> Instructions to follow: Through the line that contains "[executeJobsWithDependencies()] returns the", return the data below exactly, starting at its first line; leave the rest out.

> Input records:

Lemma act_flight a s : FlightInv s -> FlightInv (act now cronValidate a s).
Proof.
  intros Hinv. destruct a as [job e v|j| | | |index w outcome]; cbn [act].
  - unfold FlightInv in *. cbn [inFlight machine]. rewrite registerJob_flag.
    exact Hinv.
  - unfold FlightInv in *. cbn [inFlight machine]. rewrite removeJob_flag.
    exact Hinv.
  - destruct (start_unfold (machine s)) as [ev Hev]. rewrite Hev.
    exact Hinv.
  - destruct (stop_unfold (machine s)) as [ev Hev]. rewrite Hev.
    exact Hinv.
  - destruct (isExecuting (sched (machine s))) eqn:Hf.
    + rewrite (invokeRound_busy now (machine s) Hf). cbn [afterRound].
      unfold FlightInv in *. cbn [inFlight machine warned sched].
      exact Hinv.
    + destruct (invokeRound_idle now (machine s) Hf)
        as [r [m' [Heq [_ Hs]]]].
      rewrite Heq. unfold FlightInv in Hinv.
      destruct (inFlight s) as [|f0 [|f1 rest]] eqn:Hfl;
        [|congruence|contradiction].
      destruct r as [f|rs]; cbn [afterRound app];
        unfold FlightInv; cbn [inFlight machine]; now rewrite Hs.
  - destruct (nth_error (inFlight s) index) as [f|] eqn:Hn; [|exact Hinv].
    unfold FlightInv in Hinv.
    destruct (inFlight s) as [|f0 [|f1 rest]] eqn:Hfl;
      [destruct index; discriminate| |contradiction].
    destruct index as [|index]; [|destruct index; discriminate].
    destruct (resumeRound_frame now f w outcome (machine s))
      as [r [m' [Heq [_ Hs]]]].
    rewrite Heq. cbn [removeNth].
    destruct r as [f'|rs]; cbn [afterRound app];
      unfold FlightInv; cbn [inFlight machine]; rewrite Hs; auto.
Qed.

Lemma runActions_flight actions : forall s,
  FlightInv s -> FlightInv (runActions now cronValidate actions s).
Proof.
  induction actions as [|a actions IH]; intros s Hinv; [exact Hinv|].
  cbn [runActions fold_left]. apply IH. now apply act_flight.
Qed.

(** C4. Whatever has been called and whatever has settled so far, at most
    one round is in flight; while one is, another call of
    [executeJobsWithDependencies()] returns the empty list, throws
    nothing, runs no job and changes nothing but the log, to which it adds
    the warning: the call is dropped, not queued. *)
Theorem round_in_flight_drops_other_rounds actions w :
  inFlight (runActions now cronValidate actions (initialSystem w)) <> [] ->
  length (inFlight (runActions now cronValidate actions (initialSystem w)))
  = 1
  /\ invokeRound now
       (machine (runActions now cronValidate actions (initialSystem w)))
     = (Normal (inr []),
        warned (machine (runActions now cronValidate actions
                           (initialSystem w))))
  /\ executeJobsWithDependencies now
       (machine (runActions now cronValidate actions (initialSystem w)))
     = (Normal [],
        warned (machine (runActions now cronValidate actions
                           (initialSystem w))))
  /\ act now cronValidate CallExecuteRound
       (runActions now cronValidate actions (initialSystem w))
     = mkSystem
         (warned (machine (runActions now cronValidate actions
                             (initialSystem w))))
         (inFlight (runActions now cronValidate actions (initialSystem w))).
Proof.
  assert (Hinv : FlightInv (runActions now cronValidate actions
                              (initialSystem w))).
  { apply runActions_flight. reflexivity. }
  set (s := runActions now cronValidate actions (initialSystem w)) in *.
  intros Hne. unfold FlightInv in Hinv.
  destruct (inFlight s) as [|f [|f' rest]] eqn:Hfl;
    [contradiction| |contradiction].
  split; [reflexivity|].
  split; [now apply invokeRound_busy|].
  split; [now apply round_busy|].
  cbn [act]. rewrite (invokeRound_busy now (machine s) Hinv).
  cbn [afterRound]. now rewrite Hfl.
Qed.

End FlightFacts.

Section TimerFacts.

Context {World : Type}.

Implicit Types (m : Machine World) (s : System World).

Lemma heapUpdate_nth h : forall ref f r,
  nth_error (heapUpdate h ref f) r
  = if Nat.eqb r ref then option_map f (nth_error h r) else nth_error h r.
Proof.
  induction h as [|t h IH]; intros ref f r.
  - simpl. destruct (Nat.eqb r ref); destruct r; reflexivity.
  - destruct ref as [|ref]; destruct r as [|r]; simpl; auto.
Qed.

Lemma armAll_nth b entries : forall h r t',
  nth_error (armAll b entries h) r = Some t' ->
  exists t,
    nth_error h r = Some t
    /\ taskExpression t' = taskExpression t
    /\ (taskRunning t' = taskRunning t
        \/ (In r (map snd entries) /\ taskRunning t' = b)).
Proof.
  unfold armAll.
  induction entries as [|[e ref] entries IH]; intros h r t' H.
  - exists t'. simpl in H. auto.
  - cbn [fold_left snd] in H. apply IH in H as [t1 [H1 [H2 H3]]].
    rewrite heapUpdate_nth in H1.
    destruct (Nat.eqb r ref) eqn:E.
    + apply Nat.eqb_eq in E. subst ref.
      destruct (nth_error h r) as [t|]; [|discriminate].
      injection H1 as <-. exists t. split; [reflexivity|].
      split; [exact H2|]. right. simpl. split; auto.
      destruct H3 as [H3|[_ H3]]; auto.
    + exists t1. split; [exact H1|]. split; [exact H2|].
      destruct H3 as [H3|[H3 H4]]; auto. right. simpl. auto.
Qed.

Lemma armAll_some b entries : forall h r t,
  nth_error h r = Some t ->
  exists t', nth_error (armAll b entries h) r = Some t'.
Proof.
  unfold armAll.
  induction entries as [|[e ref] entries IH]; intros h r t H.
  - exists t. exact H.
  - cbn [fold_left snd].
    destruct (Nat.eqb r ref) eqn:E.
    + apply (IH _ r (setRunning b t)). rewrite heapUpdate_nth, E, H.
      reflexivity.
    + apply (IH _ r t). rewrite heapUpdate_nth, E. exact H.
Qed.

> Worked solution:
Lemma act_flight a s : FlightInv s -> FlightInv (act now cronValidate a s).
Proof.
  intros Hinv. destruct a as [job e v|j| | | |index w outcome]; cbn [act].
  - unfold FlightInv in *. cbn [inFlight machine]. rewrite registerJob_flag.
    exact Hinv.
  - unfold FlightInv in *. cbn [inFlight machine]. rewrite removeJob_flag.
    exact Hinv.
  - destruct (start_unfold (machine s)) as [ev Hev]. rewrite Hev.
    exact Hinv.
  - destruct (stop_unfold (machine s)) as [ev Hev]. rewrite Hev.
    exact Hinv.
  - destruct (isExecuting (sched (machine s))) eqn:Hf.
    + rewrite (invokeRound_busy now (machine s) Hf). cbn [afterRound].
      unfold FlightInv in *. cbn [inFlight machine warned sched].
      exact Hinv.
    + destruct (invokeRound_idle now (machine s) Hf)
        as [r [m' [Heq [_ Hs]]]].
      rewrite Heq. unfold FlightInv in Hinv.
      destruct (inFlight s) as [|f0 [|f1 rest]] eqn:Hfl;
        [|congruence|contradiction].
      destruct r as [f|rs]; cbn [afterRound app];
        unfold FlightInv; cbn [inFlight machine]; now rewrite Hs.
  - destruct (nth_error (inFlight s) index) as [f|] eqn:Hn; [|exact Hinv].
    unfold FlightInv in Hinv.
    destruct (inFlight s) as [|f0 [|f1 rest]] eqn:Hfl;
      [destruct index; discriminate| |contradiction].
    destruct index as [|index]; [|destruct index; discriminate].
    destruct (resumeRound_frame now f w outcome (machine s))
      as [r [m' [Heq [_ Hs]]]].
    rewrite Heq. cbn [removeNth].
    destruct r as [f'|rs]; cbn [afterRound app];
      unfold FlightInv; cbn [inFlight machine]; rewrite Hs; auto.
Qed.

Lemma runActions_flight actions : forall s,
  FlightInv s -> FlightInv (runActions now cronValidate actions s).
Proof.
  induction actions as [|a actions IH]; intros s Hinv; [exact Hinv|].
  cbn [runActions fold_left]. apply IH. now apply act_flight.
Qed.

(** C4. Whatever has been called and whatever has settled so far, at most
    one round is in flight; while one is, another call of
    [executeJobsWithDependencies()] returns the empty list, throws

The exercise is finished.